今年は、女子選手のビリー・ジーン・キングと男子選手のボビー・リッグスの試合を描いた『バトル・オブ・ザ・セクシーズ』も先に公開されており、実録テニス映画の当たり年となった感がある。
まず、スベリル・グドナソンとシャイア・ラブーフが、若き日のボルグとマッケンローを見事に再現していることに驚かされた。その2人が躍動する試合のシーンは、監督のヤヌス・メッツがカメラワークやアングルを工夫して、見事な臨場感を生み出している。それを見ていると、当時、実際の試合を衛星中継で見た興奮がよみがえってきた。

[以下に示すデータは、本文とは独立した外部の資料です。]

(* ===== verification/Simulate.v ===== *)
(** * Simulating a disruption

    Model of [SimulateScheduling] in [pkg/controllers/disruption/helpers.go] with
    [unprovisionablepods.go]: which pods are scheduled on which nodes when the
    candidates are gone, which of the new NodeClaims count as replacements, and
    when the simulation counts as a success, with [Results.TruncateInstanceTypes] of
    [scheduler.go].  Building the scheduler and its [Solve] are one parameter;
    what is used of them is that every pod ends up in the results. *)

From Stdlib Require Import SpecFloat.
From S2P Require Import Prelude Float64 Requirement Kube Taints HostPorts Volumes Requirements Resources InstanceTypes PodUtils StateNode NodeClaim Packing Replacements Consolidation NodePoolState Cluster ClusterInv DisruptionQueue Cost Balanced Pdb Candidates.

(** What a scheduling pass returns: the new NodeClaims, the nodes with the pods
    it put there, and the pods with an error. *)
Record SolveResults (Q : Type) `{NetIP} := mkSolveResults {
  sr_NewNodeClaims : list (InflightClaim Q);
  sr_ExistingNodes : list (StateNode Q * list Pod);
  sr_PodErrors : list Pod;
}.
Arguments mkSolveResults {Q _}.
Arguments sr_NewNodeClaims {Q _}.
Arguments sr_ExistingNodes {Q _}.
Arguments sr_PodErrors {Q _}.

(** The reads of a simulation. *)
Record SimReads := mkSimReads {
  pendingPods : option (list Pod);                       (* pendingPodsForPass *)
  listedPdbs : option (list PodDisruptionBudget);
  podsOnNode : string → option (list Pod);
}.

(** [scheduling.MaxInstanceTypes] *)
Definition MaxInstanceTypes : Z := 600.

Section simulate.
Context {LT : LabelTables} {PL : ProviderLabels} {GS : GoSort} {GR : GoRange} {TL : TaintLib} {PS : Parsers} {SL : SelectorLib} {Q : Type} `{Quantity Q} {NI : NetIP}
  (attributeReplacements : bool) (unprovisionablePodTTL : Z)
  (strict : bool)                     (* the policy for minimum values is not best effort *)
  (* [NewScheduler] and [Solve]: the pods, the nodes and the pods that leave their
     nodes; [inl] is an error, and whether it is the deadline *)
  (solve : list Pod → list (StateNode Q) → gset string → bool + SolveResults Q).
Implicit Types (c : Candidate Q) (cands : list (Candidate Q)) (n : StateNode Q) (now : Z) (p : Pod) (nc : InflightClaim Q).

(** [partitionUnprovisionablePods], the pods to simulate: the zero time is no
    verdict *)
Definition simulatedPods (cl : Cluster Q) now (pods : list Pod) : list Pod :=
  if unprovisionablePodTTL <=? 0 then pods
  else List.filter (λ p,
    let verdict := PodUnprovisionableTime (podTimes cl) (ObjectKeyFromObject p) in
    (verdict =? 0) || (unprovisionablePodTTL <=? timeSub now verdict)) pods.

Definition candidatePodsWithheld cands (candidatePods : list Pod) : bool :=
  match candidatePods with [] => existsb (λ c, match cd_reschedulablePods c with [] => false | _ => true end) cands | _ => false end.

Definition replacementsAttributableToDisruption (newNodeClaims : list (InflightClaim Q)) (disruptedPodUIDs : gset string) (podsWithheld : bool)
    : list (InflightClaim Q) :=
  if podsWithheld then newNodeClaims
  else List.filter (λ nc, existsb (λ p, bool_decide (pod_UID p ∈ disruptedPodUIDs)) (ic_Pods nc)) newNodeClaims.

(** The pods put on nodes that are not initialised, but for those on nodes being
    deleted. *)
Definition uninitializedErrors (existing : list (StateNode Q * list Pod)) (deletingNodePodKeys : gset NamespacedName) : list Pod :=
  concat ((λ e, if Initialized e.1 then [] else List.filter (λ p, bool_decide (ObjectKeyFromObject p ∉ deletingNodePodKeys)) e.2) <$> existing).

(** [Results.AllNonPendingPodsScheduled] *)
Definition AllNonPendingPodsScheduled (podErrors : list Pod) : bool := forallb IsProvisionable podErrors.

(** The NodeClaim with the instance types that are sent, if they satisfy its minimum
    values. *)
Definition truncated nc : option (InflightClaim Q) :=
  match Truncate strict (ic_InstanceTypeOptions nc) (ic_Requirements nc) (Z.to_nat MaxInstanceTypes) with
  | inl _ => None
  | inr its => Some (withOptions nc its)
  end.

(** [Results.TruncateInstanceTypes] *)
Definition TruncateInstanceTypes (results : SolveResults Q) : SolveResults Q :=
  mkSolveResults (omap truncated (sr_NewNodeClaims results)) (sr_ExistingNodes results)
    (sr_PodErrors results ++ concat ((λ nc, match truncated nc with Some _ => [] | None => ic_Pods nc end) <$> sr_NewNodeClaims results)).

Definition named (names : gset string) n : bool := match Name n with Some name => bool_decide (name ∈ names) | None => false end.

Definition simulateScheduling (cl : Cluster Q) (reads : SimReads) now cands : Cluster Q * SimulationOutcome Q :=
  let candidateNames : gset string := list_to_set (cd_Name <$> cands) in
  let '(cl, ns) := SimulationCopyNodes cl in
  let deletingNodes := StateNode.Deleting ns in
  let stateNodes := List.filter (λ n, negb (named candidateNames n)) (StateNode.Active ns) in
  (cl,
   if existsb (named candidateNames) deletingNodes then CandidateDeleting
   else
     match pendingPods reads, NewLimits (listedPdbs reads), nodesReschedulablePods (podsOnNode reads) deletingNodes (listedPdbs reads) now with
     | Some pending, Some l, Some deletingNodePods =>
         let candidatePods := concat ((λ c, List.filter (λ p, IsCurrentlyReschedulable l p now) (cd_reschedulablePods c)) <$> cands) in
         let disrupted : gset string := list_to_set (pod_UID <$> candidatePods ++ deletingNodePods) in
         match solve (simulatedPods cl now pending ++ candidatePods ++ deletingNodePods) stateNodes disrupted with
         | inl deadline => SimulationError deadline
         | inr solved =>
             let results := TruncateInstanceTypes solved in
             let newNodeClaims :=
               if attributeReplacements
               then replacementsAttributableToDisruption (sr_NewNodeClaims results) disrupted (candidatePodsWithheld cands candidatePods)
               else sr_NewNodeClaims results in
             let podErrors := sr_PodErrors results ++
               uninitializedErrors (sr_ExistingNodes results) (list_to_set (ObjectKeyFromObject <$> deletingNodePods)) in
             SimulationResults (AllNonPendingPodsScheduled podErrors) newNodeClaims
         end
     | _, _, _ => SimulationError false
     end).
End simulate.

(** * Theory *)

Section simulate_theory.
Context {LT : LabelTables} {PL : ProviderLabels} {GS : GoSort} {GR : GoRange} {TL : TaintLib} {PS : Parsers} {SL : SelectorLib} {Q : Type} `{Quantity Q} {NI : NetIP}
  (attributeReplacements : bool) (unprovisionablePodTTL : Z) (strict : bool) (solve : list Pod → list (StateNode Q) → gset string → bool + SolveResults Q).
Implicit Types (c : Candidate Q) (cands : list (Candidate Q)) (n : StateNode Q) (now : Z) (p : Pod) (nc : InflightClaim Q) (cl : Cluster Q).

(** Every pod of a pass is put on a node it was given, on a new NodeClaim, or has an
    error. *)
Definition accounts_for (results : SolveResults Q) p : Prop :=
  p ∈ sr_PodErrors results ∨ (∃ e, e ∈ sr_ExistingNodes results ∧ p ∈ e.2) ∨ ∃ nc, nc ∈ sr_NewNodeClaims results ∧ p ∈ ic_Pods nc.

Definition solve_accounts : Prop := ∀ pods ns uids results, solve pods ns uids = inr results →
  (∀ e, e ∈ sr_ExistingNodes results → e.1 ∈ ns) ∧ ∀ p, p ∈ pods → accounts_for results p.

(** Truncation loses no pod. *)
Lemma truncate_accounts results p : accounts_for results p → accounts_for (TruncateInstanceTypes strict results) p.
Proof.
  unfold accounts_for, TruncateInstanceTypes. cbn [sr_PodErrors sr_ExistingNodes sr_NewNodeClaims]. intros [He|[He|(nc & Hnc & Hp)]]; [left; set_solver|by right; left|].
  destruct (truncated strict nc) as [nc'|] eqn:Ht.
  - right. right. exists nc'. split; [apply list_elem_of_omap; by exists nc|]. unfold truncated in Ht. destruct (Truncate _ _ _ _); [done|]. by injection Ht as <-.
  - left. apply elem_of_app. right. apply list_elem_of_In, in_concat. eexists. split; [apply list_elem_of_In, list_elem_of_fmap; by exists nc|].
    rewrite Ht. by apply list_elem_of_In.
Qed.

(** What is sent of a NodeClaim: not too many of its instance types, and enough for
    its minimum values where those are binding. *)
Definition launchable nc : Prop :=
  Z.of_nat (length (ic_InstanceTypeOptions nc)) <= MaxInstanceTypes ∧
  (strict = true → HasMinValues (ic_Requirements nc) = true → (SatisfiesMinValues (ic_InstanceTypeOptions nc) (ic_Requirements nc)).2 = ∅).

Lemma truncated_launchable results nc : nc ∈ sr_NewNodeClaims (TruncateInstanceTypes strict results) → launchable nc.
Proof.
  cbn [TruncateInstanceTypes sr_NewNodeClaims]. intros (nc0 & _ & Ht)%list_elem_of_omap. unfold truncated, Truncate in Ht. cbv zeta in Ht.
  destruct (_ && _) eqn:Hm; [done|]. injection Ht as <-. split; cbn [withOptions ic_InstanceTypeOptions ic_Requirements].
  - rewrite length_take. unfold MaxInstanceTypes. lia.
  - intros -> Hmin. rewrite Hmin in Hm. cbn [andb] in Hm. by apply negb_false_iff, bool_decide_eq_true in Hm.
Qed.

(** The node may receive pods: a copy of a cached node that is initialised, is not
    going away and is not one of the candidates. *)
Definition receives cl cands n : Prop :=
  (∃ key cached, nodes (SimulationCopyNodes cl).1 !! key = Some cached ∧ n = SimulationCopy cached) ∧
  Initialized n = true ∧ MarkedForDeletion n = false ∧ ∀ name, Name n = Some name → name ∉ cd_Name <$> cands.

Lemma existing_receives cl cands n :
  n ∈ List.filter (λ n, negb (named (list_to_set (cd_Name <$> cands)) n)) (StateNode.Active (SimulationCopyNodes cl).2) →
  Initialized n = true → receives cl cands n.
Proof.
  rewrite list_elem_of_In, filter_In, <- list_elem_of_In. intros [Hact Hname] Hinit. unfold StateNode.Active in Hact.
  rewrite list_elem_of_In, filter_In, <- list_elem_of_In in Hact. destruct Hact as [Hin Hmark]. split_and!; [|done|by apply negb_true_iff|].
  - unfold SimulationCopyNodes in Hin |- *. cbn [fst snd] in *. apply list_elem_of_fmap in Hin as ([key cached] & -> & Hin).
    apply elem_of_gorange in Hin. by exists key, cached.
  - intros name Hn Hc. apply negb_true_iff in Hname. unfold named in Hname. rewrite Hn in Hname. apply bool_decide_eq_false in Hname.
    apply Hname. by apply elem_of_list_to_set.
Qed.

Lemma kept_claims (claims : list (InflightClaim Q)) (uids : gset string) (withheld : bool) nc p :
  nc ∈ claims → p ∈ ic_Pods nc → pod_UID p ∈ uids → nc ∈ replacementsAttributableToDisruption claims uids withheld.
Proof.
  intros Hnc Hp Hu. unfold replacementsAttributableToDisruption. destruct withheld; [done|].
  rewrite list_elem_of_In, filter_In, <- list_elem_of_In. split; [done|]. apply existsb_exists. exists p. split; [by apply list_elem_of_In|].
  by apply bool_decide_eq_true.
Qed.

そんな本作は、『ラッシュ/プライドと友情』(13)のF1レーサー、ジェームス・ハントとニキ・ラウダにも似た、対照的なライバル同士の関係の妙が見どころだが、同時に、“皇帝と悪童”、“氷と炎”など、正反対のように言われたボルグとマッケンローが、実は直情型で短気なところなどはよく似ていたということも明かされる。
それ故、少年時代の情緒不安定なボルグの姿を見ていると、感情の抑制について考えさせられるところがあるし、真の自分を隠し続けたボルグが、疲れ果てて26歳という若さで引退したのもうなずけるのだ。
ところで、70年代末から80年代初頭にかけてのテニス界は、この2人にジミー・コナーズを加えた、いわゆる三つどもえの様相を呈していた。82年のウィンブルドン決勝では、ボルグを退けて世界ランク1位となった前年覇者のマッケンローとコナーズが4時間15分の熱戦を繰り広げ、コナーズが8年ぶり2度目の優勝を飾っている。そんなことを思い出すと、本作の続編として、マッケンロー対コナーズも見てみたくなる。